Diagnosis and Treatment
Diagnosis of a need for psychosurgery is based on observation of symptoms supporting abnormal psychological behavior. Examples are extremes of aggression, anxiety, obsession, or compulsiveness, as well as psychoses other than schizophrenia. The exclusion of schizophrenics, except for those having marked anxiety and tension, is based on data supporting poor responses by schizophrenics to lobotomy and other leukotomies. Surveys have shown that good surgical outcomes were obtained in only 18 percent of schizophrenics who underwent lobotomy, as compared with 50 percent of depressives.
Psychosurgery’s unfavorable record between 1935 and 1965, and its postoperative irreversibility, speak to the need for careful study before suggesting such brain surgery. In addition, many members of the medical community believe that the choice of psychosurgery should be based on the long-term nature of symptoms untreatable by other means as well as a severe risk of suicide. In most countries, before psychosurgery is attempted, other methods must be exhausted, such as repeated ECT, prolonged psychoanalysis, and aggressive pharmaceutical treatments with antipsychotic drugs. Some sources suggest, as criteria for choosing psychosurgery, the persistence of symptoms for more than ten years of treatment under conditions where all possible nonsurgical methodology has been exhausted after its aggressive use. Others believe it inhumane to require a decade of illness before allowing the possibility of a cure.
Symptom severity is another hugely important criterion for psychosurgery. Examples of this are the complete inability to work at a job or carry out household chores, as well as long-term and severe endogenous depression. It is also suggested that patients who have strong psychological support from their families and stable environments are the best candidates. Careful assessment of patient symptoms, handicaps, and problems should always be carried out.

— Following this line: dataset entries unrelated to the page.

(* ===== verification/Status.v ===== *)
(** * Status and passkey requests ([crates/td-node/src/rpc.rs])

    The handlers that report the node's state, and those of the passkey ceremonies.
    Fields that always say [ok: true] are left out.  Random draws and the readings of the
    clock are arguments; the iteration order of a [HashMap] is that of [HashIter]. *)

From S2P Require Import Prelude Text Crypto Event Room Sync Link Base64 Passkey E2ee Seal Persist.
From S2P Require Import Rate Access Session Peers Messages Quic Notify Serve.

Section status.
Context {NE : NodeEnv} {TL : Tls} {PE : PasskeyEnv} {SG : Signals}.
#[local] Existing Instance persist_iter.
#[local] Existing Instance link_event.

(** ** The node *)

Record PeerInfo : Type := mkPeerInfo {
  pi_name : list byte; pi_uri : list byte; pi_rpc : option (list byte); pi_p2p : option (list byte) }.

Record StatusResponse : Type := mkStatusResponse {
  sr_device_id : list byte; sr_verifying_key : list byte; sr_event_count : nat;
  sr_rooms : list (list byte); sr_linked_devices : list (list byte); sr_peers : list PeerInfo;
  sr_passkey_credentials : nat; sr_e2ee_default : bool; sr_p2p_uri : option (list byte); sr_rpc_base : option (list byte);
  sr_advertise_host : option (list byte); sr_relay_uri : option (list byte); sr_require_owner : bool;
  sr_rate_limit : bool; sr_claimed : bool; sr_display_name : option (list byte);
  sr_claimed_at_ms : option N; sr_pair_tokens_active : nat }.

Definition peer_info (ep : PeerEndpoint) : PeerInfo :=
  mkPeerInfo (pe_name ep)
    (default [] (match pe_rpc ep with Some u => Some u | None => pe_p2p ep end)) (pe_rpc ep) (pe_p2p ep).

Definition unredeemed (g : Access) : nat :=
  length (List.filter (λ t, bool_decide (pt_redeemed_by t = None)) (map_values (ac_pair_tokens g))).

(** [t] is the reading of the purge. *)
Definition status (n : Node) (t : N) : StatusResponse * Node :=
  let g := nd_session n in
  let a := ns_access g in
  let rooms := (λ r, hex_id (RoomId_0 r)) <$> room_ids (ns_node g) in
  let linked := hex32 <$> linked_devices (ac_link a) in
  let peers := peer_info <$> map_values (ns_peers g) in
  let a := purge_expired_pair_tokens a t in
  ({| sr_device_id := hex32 (kp_device_id (ns_keypair g));
      sr_verifying_key := hex_encode (array_bytes (vk_as_bytes (kp_verifying_key (ns_keypair g))));
      sr_event_count := event_count (ns_node g);
      sr_rooms := rooms;
      sr_linked_devices := linked;
      sr_peers := peers;
      sr_passkey_credentials := credential_count (ns_passkeys g);
      sr_e2ee_default := true;
      sr_p2p_uri := ac_p2p_uri a;
      sr_rpc_base := ac_rpc_base a;
      sr_advertise_host := rm_advertise_host (ns_remote g);
      sr_relay_uri := rm_relay_uri (ns_remote g);
      sr_require_owner := nd_require_owner n;
      sr_rate_limit := nd_rate_limit_enabled n;
      sr_claimed := cs_claimed (ac_claim a);
      sr_display_name := cs_display_name (ac_claim a);
      sr_claimed_at_ms := cs_claimed_at_ms (ac_claim a);
      sr_pair_tokens_active := unredeemed a |}, with_session n (with_access g a)).

Definition list_devices (g : NodeSession) : list (list byte) :=
  hex32 <$> linked_devices (ac_link (ns_access g)).

Record P2pStatus : Type := mkP2pStatus {
  ps_p2p_uri : option (list byte); ps_rpc_base : option (list byte);
  ps_advertise_host : option (list byte); ps_relay_uri : option (list byte);
  ps_relay_last_fetch_ms : option N; ps_relay_last_error : option Fault; ps_relay_last_fetched : N;
  ps_require_owner : bool; ps_rate_limit : bool; ps_p2p_noise : bool; ps_p2p_quic : bool;
  ps_quic_pin : option (list byte); ps_quic_mtls : bool; ps_quic_pins : nat; ps_rpc_tls : bool;
  ps_relay_seal : list byte; ps_peers : list PeerEndpoint }.

(** [remote_status] is the same. *)
Definition p2p_status (n : Node) : P2pStatus :=
  let g := nd_session n in
  {| ps_p2p_uri := ac_p2p_uri (ns_access g);
     ps_rpc_base := ac_rpc_base (ns_access g);
     ps_advertise_host := rm_advertise_host (ns_remote g);
     ps_relay_uri := rm_relay_uri (ns_remote g);
     ps_relay_last_fetch_ms := rl_last_fetch_ms (ns_relay g);
     ps_relay_last_error := rl_last_error (ns_relay g);
     ps_relay_last_fetched := rl_last_fetched (ns_relay g);
     ps_require_owner := nd_require_owner n;
     ps_rate_limit := nd_rate_limit_enabled n;
     ps_p2p_noise := rm_p2p_noise (ns_remote g);
     ps_p2p_quic := rm_p2p_quic (ns_remote g);
     ps_quic_pin := nd_quic_pin n;
     ps_quic_mtls := match nd_quic_tls n with Some c => qc_require_client_auth c | None => false end;
     ps_quic_pins := match nd_quic_tls n with Some c => length (qc_peer_pins c) | None => 0 end;
     ps_rpc_tls := nd_rpc_tls n;
     ps_relay_seal := text "olm-v2+aead-v1";
     ps_peers := map_values (ns_peers g) |}.

(** ** Claim, sessions and pairing *)

Record ClaimStatusResponse : Type := mkClaimStatusResponse {
  ct_claimed : bool; ct_display_name : option (list byte); ct_claimed_at_ms : option N;
  ct_device_id : list byte; ct_rpc_base : option (list byte); ct_p2p_uri : option (list byte);
  ct_recovery_login : bool }.

Definition claim_status (g : Access) : ClaimStatusResponse :=
  mkClaimStatusResponse (cs_claimed (ac_claim g)) (cs_display_name (ac_claim g))
    (cs_claimed_at_ms (ac_claim g)) (hex32 (ac_device_id g)) (ac_rpc_base g) (ac_p2p_uri g)
    (cs_claimed (ac_claim g) && bool_decide (is_Some (cs_recovery_hash (ac_claim g)))).

Record OwnerSessionStatus : Type := mkOwnerSessionStatus {
  ow_authenticated : bool; ow_source : option (list byte); ow_expires_in_secs : option N;
  ow_claimed : bool; ow_display_name : option (list byte) }.

(** [t], [t'] are the readings of the check, [t2] the one after it. *)
Definition owner_session_status (g : Access) (h : Headers) (t t' t2 : N) : OwnerSessionStatus * Access :=
  let answer (ok : bool) (m : option OwnerSession) g :=
    mkOwnerSessionStatus ok (os_source <$> m) ((λ m, (os_expires_at m - t2) / secs 1)%N <$> m)
      (cs_claimed (ac_claim g)) (cs_display_name (ac_claim g)) in
  match extract_owner_token h with
  | Some tok =>
    let '(ok, g) := owner_session_valid g tok t t' in
    (if ok : bool then answer true (ac_owner_sessions g !! tok) g else answer false None g, g)
  | None => (answer false None g, g)
  end.

Record PairItem : Type := mkPairItem {
  pm_token_prefix : list byte; pm_label : list byte; pm_expires_in_secs : N; pm_redeemed : bool;
  pm_created_ms : N }.

Definition pair_item (now : N) (p : list byte * PairToken) : PairItem :=
  mkPairItem (take_chars 8 p.1) (pt_label p.2) ((pt_expires_at p.2 - now) / secs 1)%N
    (bool_decide (is_Some (pt_redeemed_by p.2))) (pt_created_ms p.2).

Definition pair_list (g : Access) (t now : N) : (bool * list PairItem) * Access :=
  let g := purge_expired_pair_tokens g t in
  ((cs_claimed (ac_claim g), pair_item now <$> map_iter (ac_pair_tokens g)), g).

(** ** Passkeys *)

Definition PasskeyError_to_string (e : PasskeyError) : list byte :=
  match e with
  | UnknownChallenge => text "unknown challenge"
  | ChallengeMismatch => text "challenge mismatch"
  | ErrClientData s => text "invalid client data: " ++ s
  | ErrAuthData s => text "invalid authenticator data: " ++ s
  | UnknownCredential => text "unknown credential"
  | ErrSignature s => text "bad signature: " ++ s
  | ErrCodec s => text "codec: " ++ s
  | UnsupportedKey => text "unsupported cose key"
  end.

Definition with_passkeys (g : NodeSession) (x : PasskeyRegistry) : NodeSession :=
  mkNodeSession (ns_keypair g) (ns_node g) (ns_rooms g) (ns_peers g) (ns_access g) x (ns_e2ee g)
    (ns_e2ee_rooms g) (ns_peer_olm_keys g) (ns_ts_counter g) (ns_remote g) (ns_relay g).

Definition default_user : list byte := text "thunderducks-user".
Definition default_display : list byte := text "Thunderducks User".
Definition default_label : list byte := text "primary".

(** Absent fields take their defaults. *)
Definition passkey_register_begin (g : NodeSession) (user_name display_name : option (list byte))
    (handle : array 16) (raw : bytes32) : PublicKeyCredentialCreationOptions * NodeSession :=
  let '(opts, p) := begin_registration (ns_passkeys g) handle raw (default default_user user_name)
    (default default_display display_name) in
  (opts, with_passkeys g p).

Record PasskeyRegistered : Type := mkPasskeyRegistered {
  kr_credential_id : list byte; kr_label : list byte; kr_count : nat }.

Definition passkey_register_finish (g : NodeSession)
    (challenge credential_id client_data_json authenticator_data public_key_spki : list byte)
    (label : option (list byte)) : Reply PasskeyRegistered * NodeSession :=
  let '(r, p) := finish_registration (ns_passkeys g) challenge credential_id client_data_json
    authenticator_data public_key_spki (default default_label label) in
  (match r with
   | Ok stored => Json (mkPasskeyRegistered (b64url (sc_credential_id stored)) (sc_label stored) (credential_count p))
   | Err e => Refuse 400 (PasskeyError_to_string e) None
   end, with_passkeys g p).

Definition passkey_auth_begin (g : NodeSession) (raw : bytes32) :
    PublicKeyCredentialRequestOptions * NodeSession :=
  let '(opts, p) := begin_authentication (ns_passkeys g) raw in (opts, with_passkeys g p).

Definition passkey_auth_finish (g : NodeSession)
    (challenge credential_id client_data_json authenticator_data signature : list byte) :
    Reply (list byte) * NodeSession :=
  let '(r, p) := finish_authentication (ns_passkeys g) challenge credential_id client_data_json
    authenticator_data signature in
  (match r with
   | Ok cred => Json cred
   | Err e => Refuse 401 (PasskeyError_to_string e) None
   end, with_passkeys g p).

(** The identifier, label and counter of each credential. *)
Definition passkey_list (g : NodeSession) : list (list byte * list byte * N) :=
  (λ c, (b64url (sc_credential_id c), sc_label c, sc_sign_count c)) <$> list_credentials (ns_passkeys g).

(** ** Lemmas *)

(** The tokens a status counts. *)
Definition open_tokens (g : Access) (t : N) : gset (list byte) :=
  dom (filter (λ p, (t < pt_expires_at p.2)%N ∧ pt_redeemed_by p.2 = None) (ac_pair_tokens g)).

Lemma elem_of_open_tokens g t tok : tok ∈ open_tokens g t ↔
  ∃ e, ac_pair_tokens g !! tok = Some e ∧ (t < pt_expires_at e)%N ∧ pt_redeemed_by e = None.
Proof.
  unfold open_tokens. rewrite elem_of_dom. split.
  - intros [e [He [Ht Hr]]%map_lookup_filter_Some]. eauto.
  - intros (e & He & Ht & Hr). exists e. by apply map_lookup_filter_Some.
Qed.

(** Counting the values that pass a test, in any order of iteration. *)
Lemma filter_values_size {V} (P : V → Prop) `{∀ v, Decision (P v)} (m : gmap (list byte) V) :
  length (List.filter (λ v, bool_decide (P v)) (map_values m)) = size (filter (λ p, P p.2) m).
Proof.
  assert (∀ l : list (list byte * V),
    length (List.filter (λ v, bool_decide (P v)) l.*2) = length (filter (λ p, P p.2) l)) as Hl.
  { induction l as [|[k v] l IH]; [done|].
    rewrite fmap_cons, filter_cons. cbn [List.filter snd].
    case_bool_decide; [rewrite decide_True by done|rewrite decide_False by done]; cbn; auto. }
  unfold map_values. rewrite Hl, map_iter_perm, <-length_map_to_list. apply Permutation_length, NoDup_Permutation.
  - apply list.NoDup_filter, NoDup_map_to_list.
  - apply NoDup_map_to_list.
  - intros [k v]. rewrite list_elem_of_filter, !elem_of_map_to_list, map_lookup_filter_Some. tauto.
Qed.

Lemma unredeemed_open g t : unredeemed (purge_expired_pair_tokens g t) = size (open_tokens g t).
Proof.
  unfold unredeemed, open_tokens. cbn [ac_pair_tokens purge_expired_pair_tokens set_pair_tokens].
  rewrite (filter_values_size (λ e, pt_redeemed_by e = None)), size_dom. f_equal.
  apply map_eq. intros k. apply option_eq. intros e. rewrite !map_lookup_filter_Some. cbn. tauto.
Qed.

(** Redeeming at the instant of a status. *)
Lemma redeem_open g tok l kp t : trim tok ≠ [] → cs_claimed (ac_claim g) = true →
  accepted (pair_redeem g tok l kp t t).1 = bool_decide (trim tok ∈ open_tokens g t).
Proof.
  intros Hne Hc. unfold pair_redeem. rewrite bool_decide_eq_false_2 by done. rewrite Hc. cbn [negb].
  cbn [ac_pair_tokens purge_expired_pair_tokens set_pair_tokens].
  destruct (filter _ (ac_pair_tokens g) !! trim tok) as [e|] eqn:He; cbn [fst accepted].
  - apply map_lookup_filter_Some in He as [He Ht]. cbn in Ht.
    destruct (N.leb_spec (pt_expires_at e) t) as [|_]; [lia|].
    destruct (pt_redeemed_by e) eqn:Hr; cbn [fst accepted]; symmetry.
    + apply bool_decide_eq_false_2. rewrite elem_of_open_tokens. intros (e' & He' & _ & Hr'). congruence.
    + apply bool_decide_eq_true_2. rewrite elem_of_open_tokens. eauto.
  - symmetry. apply bool_decide_eq_false_2. rewrite elem_of_open_tokens. intros (e & He' & Ht & _).
    apply map_lookup_filter_None in He as [He|He]; [congruence|]. by apply (He e).
Qed.

(** A finished passkey ceremony changes the registry alone: it opens no owner session. *)
Lemma passkey_auth_no_session g ch i c a s :
  let g' := (passkey_auth_finish g ch i c a s).2 in
  ns_access g' = ns_access g ∧ creds (ns_passkeys g') = creds (finish_authentication (ns_passkeys g) ch i c a s).2.
Proof. cbv zeta. unfold passkey_auth_finish. by destruct (finish_authentication _ _ _ _ _ _) as [[c'|e] p]. Qed.

(** ** Theorems *)

(** The status requests tell the truth: the number of active pairing tokens of
    [status] is the size of the set of tokens that [pair_redeem] accepts at that
    instant on a claimed node; [owner_session_status] says authenticated exactly when
    [require_owner] lets the same headers through, and leaves the same state;
    [claim_status] offers a recovery login exactly when [recovery_login] does not refuse a
    long enough code, outside a lock, for want of a claim or a hash. *)
Lemma status_truthful (n : Node) (h : Headers) (t t' t2 : N) :
  let g := ns_access (nd_session n) in
  (∃ tokens : gset (list byte), sr_pair_tokens_active (status n t).1 = size tokens ∧
     ∀ tok label kp, trim tok = tok → tok ≠ [] → cs_claimed (ac_claim g) = true →
       (tok ∈ tokens ↔ accepted (pair_redeem g tok label kp t t).1 = true)) ∧
  ow_authenticated (owner_session_status g h t t' t2).1 = is_ok (require_owner g h t t').1 ∧
  (owner_session_status g h t t' t2).2 = (require_owner g h t t').2 ∧
  ∀ code dr, 8 ≤ length (trim code) → recovery_locked g t = None →
    (ct_recovery_login (claim_status g) = false ↔
     ∃ e, (recovery_login g code t t' dr).1 = Refuse 409 e None).
Proof.
  cbv zeta. split_and!.
  - exists (open_tokens (ns_access (nd_session n)) t). split; [apply unredeemed_open|].
    intros tok label kp Ht Hne Hc. rewrite <-Ht in Hne. rewrite redeem_open, Ht, bool_decide_eq_true by done. done.
  - unfold owner_session_status, require_owner, require_owner_token.
    destruct (extract_owner_token h) as [tok|]; [|done].
    by destruct (owner_session_valid _ tok t t') as [[] g1].
  - unfold owner_session_status, require_owner, require_owner_token.
    destruct (extract_owner_token h) as [tok|]; [|done].
    by destruct (owner_session_valid _ tok t t') as [[] g1].
  - intros code dr Hl Hlock. unfold recovery_login, claim_status. cbn [ct_recovery_login].
    rewrite (proj2 (Nat.ltb_ge _ _) Hl), Hlock.
    destruct (cs_claimed _); cbn [negb andb]; [|split; eauto].
    destruct (cs_recovery_hash _) as [x|]; [|split; [eauto|done]].
    rewrite bool_decide_eq_true_2 by done. split; [done|]. intros [e He].
    destruct (same_hex _ _); [|done]. cbn [negb] in He.
    by destruct (mint_owner_session _ _ _ _ _ _) as [[x1 x2] x3].
Qed.

End status.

Formal rating scales, personality assessment via school and work records, and information coming from close relatives or friends are also viewed as crucial.
In most of the world, the use of psychosurgery has declined sharply throughout the late twentieth and early twenty-first centuries and is limited to a very small number of patients not helped by existing chemotherapeutic or psychoanalytical methodology. Only a few countries, such as China and Russia, continue to perform psychosurgery regularly. A wide variety of new techniques have made psychosurgery capable of destroying smaller and smaller targets. In the twenty-first century, the focus of psychosurgery research has also begun to shift from the destruction of brain tissue to the stimulation of said tissue using implanted electrodes. As knowledge of the brain and its functioning increases, it appears possible that modern psychosurgery may yet prove to be useful where other methods fail.